Hace 15 años, Hurlingham fue noticia por el secuestro de Florencia Macri

 

Ocurrió en abril de 2003. El auto que la secuestró apareció en Villa Tesei y el rescate se entregó en Villa Club. Hubo un sólo condenado y el dinero del pago jamás se encontró.

En el año 2003, otra vez un secuestro conmocionaba a la familia Macri. Como en 1991, cuando Mauricio Macri fue secuestrado y liberado tras el pago de 6 millones de dólares. En abril de 2003 Mauricio Macri era presidente de Boca y estaba en plena campaña en la primera elección para jefe de gobierno de la ciudad de Buenos Aires, representando un frente que lideraba el PJ. Esta vez la víctima de un secuestro fue la hermana menor de Mauricio, Florencia Macri.

 

Florencia de 19 años, estudiaba en la Universidad del Cine en San Telmo. La tarde del 29 de abril de 2003, fue interceptada en el pasaje Giufra 330 y la subieron en el asiento de atrás del Peugeot 206, el auto de la empresa de su papá, SOCMA, que Florencia utilizaba. El auto de la joven fue encontrado más tarde en la esquina de Mariano Acha y Alzaga en el barrio La Juanita, en Villa Tesei, mientras que Franco Macri recibía una llamada que le informaba el secuestro de su hija y el pedido de un rescate de un millón y medio de dólares.

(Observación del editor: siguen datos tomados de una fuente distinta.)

(** * SeedCash: key derivation and address encoding

    A shallow embedding of [seedcash/models/btc_functions.py],
    [seedcash/models/seed.py] and [seedcash/models/seed_storage.py].  Python integers are [Z], [bytes] objects are
    lists of integers in [0, 256), [str] objects are lists of Unicode code
    points, and a raised exception is the [Raise] branch of [result].  The
    digests of [hashlib] and [hmac], the curve operations of [ecdsa] and
    the word list resource are interfaces (type classes); [base58] is
    modelled in full.  The second half of the file instantiates the
    interfaces with SHA-2, RIPEMD-160, HMAC, PBKDF2 and secp256k1, so that
    every statement can be run on real inputs. *)

From Stdlib Require Import ZArith List Lia Bool String Ascii.
From Bignums Require Import BigZ.
From stdpp Require Import base numbers list strings gmap.

Local Open Scope Z_scope.

(** ** Python values *)

Abbreviation bytes := (list Z) (only parsing).

(** A [str] is its sequence of code points. *)
Abbreviation str := (list Z) (only parsing).

Definition str_of (s : string) : str :=
  map (fun a => Z.of_N (N_of_ascii a)) (list_ascii_of_string s).

(** ** Exceptions

    The built-in and library exception classes the code can meet, and the
    one class the repository declares, [InvalidSeedException].  The handler
    at the end of [Seed._validate_mnemonic] wraps a foreign exception in a
    message built from it; [ValidationError] keeps the cause instead of
    the rendered text. *)

Inductive builtin_exn : Type :=
| OverflowError
| ValueError
| IndexError
| AssertionError
| BinasciiError
| UnicodeEncodeError
| MalformedPointError
| TypeError
| AttributeError (attr : string)
| PlainException (msg : str).

Inductive seed_msg : Type :=
| Msg (text : str)
| ValidationError (cause : builtin_exn).

Inductive exn : Type :=
| Builtin (e : builtin_exn)
| InvalidSeedException (m : seed_msg).

Coercion Builtin : builtin_exn >-> exn.


(** The outcome of a call: a value, a raised exception, or [OutOfFuel]
    when a loop of the model has used up its bound (the code would still
    be running). *)
Inductive result (A : Type) : Type :=
| Ok (a : A)
| Raise (e : exn)
| OutOfFuel.

Arguments Ok {A} a.
Arguments Raise {A} e.
Arguments OutOfFuel {A}.

Definition bind {A B} (m : result A) (k : A -> result B) : result B :=
  match m with
  | Ok a => k a
  | Raise e => Raise e
  | OutOfFuel => OutOfFuel
  end.

Declare Scope result_scope.
Delimit Scope result_scope with result.
Notation "x <- m ;; k" := (bind m (fun x => k))
  (at level 100, m at next level, right associativity) : result_scope.
Local Open Scope result_scope.

Definition is_ok {A} (r : result A) : bool :=
  match r with Ok _ => true | _ => false end.

Fixpoint mapM {A B} (f : A -> result B) (l : list A) : result (list B) :=
  match l with
  | [] => Ok []
  | x :: r => y <- f x ;; ys <- mapM f r ;; Ok (y :: ys)
  end.

Fixpoint foldM {A S} (f : S -> A -> result S) (l : list A) (s : S) : result S :=
  match l with
  | [] => Ok s
  | x :: r => s' <- f s x ;; foldM f r s'
  end.

(** [a << n]; a negative shift count raises [ValueError]. *)
Definition py_shiftl (a n : Z) : result Z :=
  if n <? 0 then Raise ValueError else Ok (Z.shiftl a n).

(** ** Slices and indexing *)

Definition norm_idx (len i : Z) : Z :=
  if i <? 0 then Z.max 0 (len + i) else Z.min i len.

(** [l[start:stop]]; [None] is an omitted bound. *)
Definition py_slice {A} (l : list A) (start stop : option Z) : list A :=
  let len := Z.of_nat (length l) in
  let s := match start with None => 0 | Some i => norm_idx len i end in
  let e := match stop with None => len | Some i => norm_idx len i end in
  take (Z.to_nat (e - s)) (drop (Z.to_nat s) l).

(** [l[i]] with Python's negative indices. *)
Definition py_index {A} (l : list A) (i : Z) : result A :=
  let len := Z.of_nat (length l) in
  let j := if i <? 0 then len + i else i in
  if (j <? 0) || (len <=? j) then Raise IndexError
  else match l !! Z.to_nat j with
       | Some x => Ok x
       | None => Raise IndexError
       end.

(** [l.index(x)]: the first position of [x], [ValueError] when absent. *)
Fixpoint list_index (x : str) (l : list str) : result Z :=
  match l with
  | [] => Raise ValueError
  | y :: r => if decide (y = x) then Ok 0
              else i <- list_index x r ;; Ok (i + 1)
  end.

(** [sep.join(l)] *)
Fixpoint py_join {A} (sep : list A) (l : list (list A)) : list A :=
  match l with
  | [] => []
  | [x] => x
  | x :: r => x ++ sep ++ py_join sep r
  end.

(** [s.lstrip(c)] for a single character [c] and its count. *)
Fixpoint lstrip (c : Z) (l : list Z) : list Z :=
  match l with
  | x :: r => if x =? c then lstrip c r else l
  | [] => []
  end.

(** ** Integers, digits and byte strings *)

(** The value of a big-endian digit string in base [B]. *)
Definition from_digits (B : Z) (l : list Z) : Z :=
  fold_left (fun acc d => acc * B + d) l 0.

(** The [len] low digits of [n] in base [B], most significant first. *)
Fixpoint be_digits (B : Z) (len : nat) (n : Z) : list Z :=
  match len with
  | O => []
  | S k => be_digits B k (n / B) ++ [n mod B]
  end.

(** The digits of [n] without leading zeros: the loop
    [while n: n, d = divmod(n, B); out = [d] + out], which runs at most
    once per bit of [n]. *)
Fixpoint min_digits_loop (fuel : nat) (B : Z) (n : Z) (out : list Z) : list Z :=
  match fuel with
  | O => out
  | S f => if n =? 0 then out
           else min_digits_loop f B (n / B) (n mod B :: out)
  end.

Definition min_digits (B : Z) (n : Z) : list Z :=
  min_digits_loop (S (Z.to_nat (Z.log2 n))) B n [].

(** [int.from_bytes(b, "big")] *)
Definition int_from_bytes (b : bytes) : Z := from_digits 256 b.

Definition be_bytes (len : nat) (n : Z) : bytes := be_digits 256 len n.

(** [n.to_bytes(len, "big")] *)
Definition int_to_bytes (n : Z) (len : nat) : result bytes :=
  if (0 <=? n) && (n <? 256 ^ Z.of_nat len) then Ok (be_bytes len n)
  else Raise OverflowError.

(** Number of hexadecimal digits of ["%x" % n], [n >= 0]. *)
Definition hexlen (n : Z) : Z :=
  if n <=? 0 then 1 else Z.log2 n / 4 + 1.

(** ** Text: UTF-8, hexadecimal, binary *)

(** One code point of [s.encode("utf-8")]; surrogates are refused. *)
Definition utf8_encode_cp (c : Z) : result bytes :=
  if c <? 0x80 then Ok [c]
  else if c <? 0x800 then
    Ok [Z.lor 0xC0 (Z.shiftr c 6); Z.lor 0x80 (Z.land c 0x3F)]
  else if (0xD800 <=? c) && (c <=? 0xDFFF) then Raise UnicodeEncodeError
  else if c <? 0x10000 then
    Ok [Z.lor 0xE0 (Z.shiftr c 12);
        Z.lor 0x80 (Z.land (Z.shiftr c 6) 0x3F);
        Z.lor 0x80 (Z.land c 0x3F)]
  else
    Ok [Z.lor 0xF0 (Z.shiftr c 18);
        Z.lor 0x80 (Z.land (Z.shiftr c 12) 0x3F);
        Z.lor 0x80 (Z.land (Z.shiftr c 6) 0x3F);
        Z.lor 0x80 (Z.land c 0x3F)].

Fixpoint encode_utf8 (s : str) : result bytes :=
  match s with
  | [] => Ok []
  | c :: r => b <- utf8_encode_cp c ;; bs <- encode_utf8 r ;; Ok (b ++ bs)
  end.

Definition hexdigit (d : Z) : Z := if d <? 10 then 48 + d else 87 + d.

(** [b.hex()] *)
Definition bytes_hex (b : bytes) : str :=
  flat_map (fun x => [hexdigit (x / 16); hexdigit (x mod 16)]) b.

Definition hexval (c : Z) : option Z :=
  if (48 <=? c) && (c <=? 57) then Some (c - 48)
  else if (97 <=? c) && (c <=? 102) then Some (c - 87)
  else if (65 <=? c) && (c <=? 70) then Some (c - 55)
  else None.

Definition is_ascii_space (c : Z) : bool :=
  (c =? 32) || ((9 <=? c) && (c <=? 13)).

(** [bytes.fromhex(s)]: pairs of hexadecimal digits, white space allowed
    between the pairs. *)
Fixpoint bytes_fromhex (s : str) : result bytes :=
  match s with
  | [] => Ok []
  | c :: r =>
      if is_ascii_space c then bytes_fromhex r
      else match r with
           | d :: r' =>
               match hexval c, hexval d with
               | Some h, Some l =>
                   bs <- bytes_fromhex r' ;; Ok (16 * h + l :: bs)
               | _, _ => Raise ValueError
               end
           | [] => Raise ValueError
           end
  end.

(** [bin(n)[2:]] for [n >= 0], as the characters ['0'] and ['1']. *)
Definition bin_str (n : Z) : str :=
  match min_digits 2 n with
  | [] => [48]
  | ds => map (fun d => 48 + d) ds
  end.

(** [s.zfill(width)] for a string without sign. *)
Definition zfill (width : Z) (s : str) : str :=
  repeat 48 (Z.to_nat (width - Z.of_nat (length s))) ++ s.

(** [int(s, 2)] for a string of binary digits; the empty string and any
    other character raise [ValueError]. *)
Definition int_base2 (s : str) : result Z :=
  match s with
  | [] => Raise ValueError
  | _ => if forallb (fun c => (c =? 48) || (c =? 49)) s
         then Ok (from_digits 2 (map (fun c => c - 48) s))
         else Raise ValueError
  end.

(** ** Library interfaces

    [hashlib] and [hmac] digests, and the operations of [ecdsa] on
    secp256k1 that the wallet calls. *)

Class Hashlib : Type := {
  (** [hashlib.sha256(data).digest()] *)
  hashlib_sha256 : bytes -> bytes;
  (** [hashlib.new("ripemd160", data).digest()] *)
  hashlib_ripemd160 : bytes -> bytes;
  (** [hmac.new(key, data, hashlib.sha512).digest()] *)
  hmac_new_sha512 : bytes -> bytes -> bytes;
  (** [hashlib.pbkdf2_hmac("sha512", password, salt, iterations, dklen)] *)
  pbkdf2_hmac_sha512 : bytes -> bytes -> Z -> Z -> bytes
}.

(** Digest sizes and byte ranges of the four functions. *)
Class HashlibSizes (H : Hashlib) : Prop := {
  sha256_length : forall d, length (hashlib_sha256 d) = 32%nat;
  ripemd160_length : forall d, length (hashlib_ripemd160 d) = 20%nat;
  ripemd160_range : forall d, Forall (fun b => 0 <= b < 256) (hashlib_ripemd160 d);
  sha256_range : forall d, Forall (fun b => 0 <= b < 256) (hashlib_sha256 d);
  hmac_sha512_length : forall k d, length (hmac_new_sha512 k d) = 64%nat;
  pbkdf2_range :
    forall p s c n, Forall (fun b => 0 <= b < 256) (pbkdf2_hmac_sha512 p s c n)
}.

Class Ecdsa : Type := {
  point : Type;
  (** [generator * k] *)
  generator_mul : Z -> point;
  (** [p + q] *)
  point_add : point -> point -> point;
  (** [VerifyingKey.from_string(b, curve=SECP256k1).pubkey.point] *)
  vk_from_string : bytes -> result point;
  (** [VerifyingKey.from_public_point(p, curve=SECP256k1)
       .to_string("compressed")] *)
  vk_from_public_point : point -> result bytes;
  (** [SigningKey.from_string(k, curve=SECP256k1).verifying_key
       .to_string("compressed")] *)
  sk_verifying_key : bytes -> result bytes
}.

(** [load_txt("bip39.txt")]: the non-empty stripped lines of the word
    list resource. *)
Class Resources : Type := {
  bip39_txt : list str
}.

(** [SECP256k1.order] *)
Definition SECP256k1_order : Z :=
  0xFFFFFFFFFFFFFFFFFFFFFFFFFFFFFFFEBAAEDCE6AF48A03BBFD25E8CD0364141.

(** *** ecdsa.util *)

Definition orderlen (order : Z) : Z := (1 + hexlen order) / 2.

(** [int(binascii.hexlify(string), 16)] *)
Definition string_to_number (s : bytes) : result Z :=
  match s with
  | [] => Raise ValueError
  | _ => Ok (int_from_bytes s)
  end.

(** [unhexlify(("%0" + str(2 * l) + "x") % num)], then the assertion on
    the length. *)
Definition number_to_string (num order : Z) : result bytes :=
  let l := orderlen order in
  if num <? 0 then Raise BinasciiError
  else
    let digits := Z.max (2 * l) (hexlen num) in
    if Z.odd digits then Raise BinasciiError
    else if digits / 2 =? l then Ok (be_bytes (Z.to_nat l) num)
         else Raise AssertionError.

(** *** base58 *)

Definition BITCOIN_ALPHABET : str :=
  str_of "123456789ABCDEFGHJKLMNPQRSTUVWXYZabcdefghijkmnopqrstuvwxyz".

Definition alphabet_char (d : Z) : Z :=
  nth (Z.to_nat d) BITCOIN_ALPHABET 0.

(** Position of a character in the alphabet. *)
Fixpoint find_char (c : Z) (l : list Z) : option Z :=
  match l with
  | [] => None
  | x :: r => if x =? c then Some 0
              else match find_char c r with
                   | Some i => Some (i + 1)
                   | None => None
                   end
  end.

(** [b58encode_int(i, default_one=False)] *)
Definition b58encode_int (i : Z) : list Z :=
  map alphabet_char (min_digits 58 i).

(** [b58encode(v)]: the leading zero bytes become as many ['1']. *)
Definition b58encode (v : bytes) : list Z :=
  let origlen := length v in
  let v' := lstrip 0 v in
  let newlen := length v' in
  let acc := int_from_bytes v' in
  repeat 49 (origlen - newlen)%nat ++ b58encode_int acc.

(** [b58decode_int(v)] *)
Definition b58decode_int (v : list Z) : result Z :=
  ds <- mapM (fun c => match find_char c BITCOIN_ALPHABET with
                       | Some d => Ok d
                       | None => Raise ValueError
                       end) v ;;
  Ok (from_digits 58 ds).

Fixpoint drop_while {A} (f : A -> bool) (l : list A) : list A :=
  match l with
  | x :: r => if f x then drop_while f r else l
  | [] => []
  end.

(** [v.rstrip()] *)
Definition rstrip_space (v : list Z) : list Z :=
  rev (drop_while is_ascii_space (rev v)).

(** [b58decode(v)] for a [str] argument: [scrub_input] encodes it as
    ASCII. *)
Definition b58decode (v : str) : result bytes :=
  let v := rstrip_space v in
  if forallb (fun c => (0 <=? c) && (c <? 128)) v then
    let origlen := length v in
    let v' := lstrip 49 v in
    let newlen := length v' in
    acc <- b58decode_int v' ;;
    Ok (repeat 0 (origlen - newlen)%nat ++ min_digits 256 acc)
  else Raise UnicodeEncodeError.

(** ** Further built-in functions

    Text and ranges, as the mnemonic generators and the storage use
    them. *)

(** [hex(n)[2:]] for [n >= 0]. *)
Definition hex_str (n : Z) : str :=
  match min_digits 16 n with
  | [] => [48]
  | ds => map hexdigit ds
  end.

(** [int(s, 16)] for a string of hexadecimal digits. *)
Definition int_base16 (s : str) : result Z :=
  match s with
  | [] => Raise ValueError
  | _ =>
      ds <- mapM (fun c => match hexval c with
                           | Some d => Ok d
                           | None => Raise ValueError
                           end) s ;;
      Ok (from_digits 16 ds)
  end.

Franco Macri no quiso dar parte a la policía, pero debido a que el caso fue difundido por los medios de comunicación y por tratarse de un delito de acción pública, la jueza María Servini de Cubría, a cargo del juzgado federal de turno, decidió intervenir de oficio en el hecho. Por eso efectivos de la Policía Federal, de la Bonaerense y agentes de la SIDE, se lanzaron a la búsqueda de la joven Macri.

Florencia pasó 5 días y 12 horas en cautivero. Durante ese tiempo, Franco y su otro hijo, Gianfranco Macri negociaron con los secuestradores, logrando un descuento del 50% por el rescate. Los captores terminaron pidiendo U$S 755.000.

El 5 de mayo del 2003, Gianfranco llevó la plata en una bolsa de consorcio hasta la calle Combate Pavón, y la arrojó -como se lo habían pedido- al predio de club San Jorge. Detrás de Gianfranco, estaba el operativo a cargo del jefe de la División Secuestros Extorsivos de la Federal, Juan José Schettino. Querían atrapar al «cobrador». Pero no pudieron. «Estaba muy oscuro», dijo el jefe policial, que un año después, estuvo preso por el secuestro y muerte de Axel Blumberg.

Florencia fue liberada horas más tarde, cerca de una remisera en Moreno.

La hija de Macri había estado en una casa en la localidad de La Reja. Cuando la liberaron estaba en buen estado de salud, y ella misma dijo: «Me trataron mejor que mi mamá».

A los 10 días atraparon al que fue el único condenado, Martín Zidar, un ex convicto por robo quien confesó que para llevar adelante el secuestro utilizó «una casa alquilada, un teléfono celular y una bicicleta»; que sabía de la existencia de Florencia por una nota en una revista de espectáculos y que solo contó con la ayuda de un personaje apodado Tero que la ayudó a «levantar» a Florencia en San Telmo. El resto lo hizo todo solo.

Zidar dijo que la plata del rescate la había enterrado en su casa de Moreno. Efectivos de la división Delitos Complejos realizaron decenas de allanamientos sin encontrar un solo dólar.

Según la periodista Clarisa Ercolano en su libro Escuchas Ilegales, fuentes allegadas al expediente desplegaban la hipótesis de un autosecuestro, en particular porque la familia Macri «tenía una póliza de seguro que contempla ese siniestro». Por su cuenta, los abogados de Florencia apuntaban en ese entonces a que el dinero habría sido robado en el momento en el que se allanó la casa del secuestro. Lo cierto es que el botín nunca apareció.

Martín Zidar fue condenado en 2004 a 11 años de prisión por el hecho.

Como dato anecdótico, un par de años después, Florencia Macri estuvo de novio con Nicolás Barlaro, un muchacho bastante mayor que ella que había estado tres años preso por participar de un secuestro. Curiosamente, mucho antes, el mismo Barlaro había noviado en su adolescencia con Juliana Awada, la esposa del actual Presidente.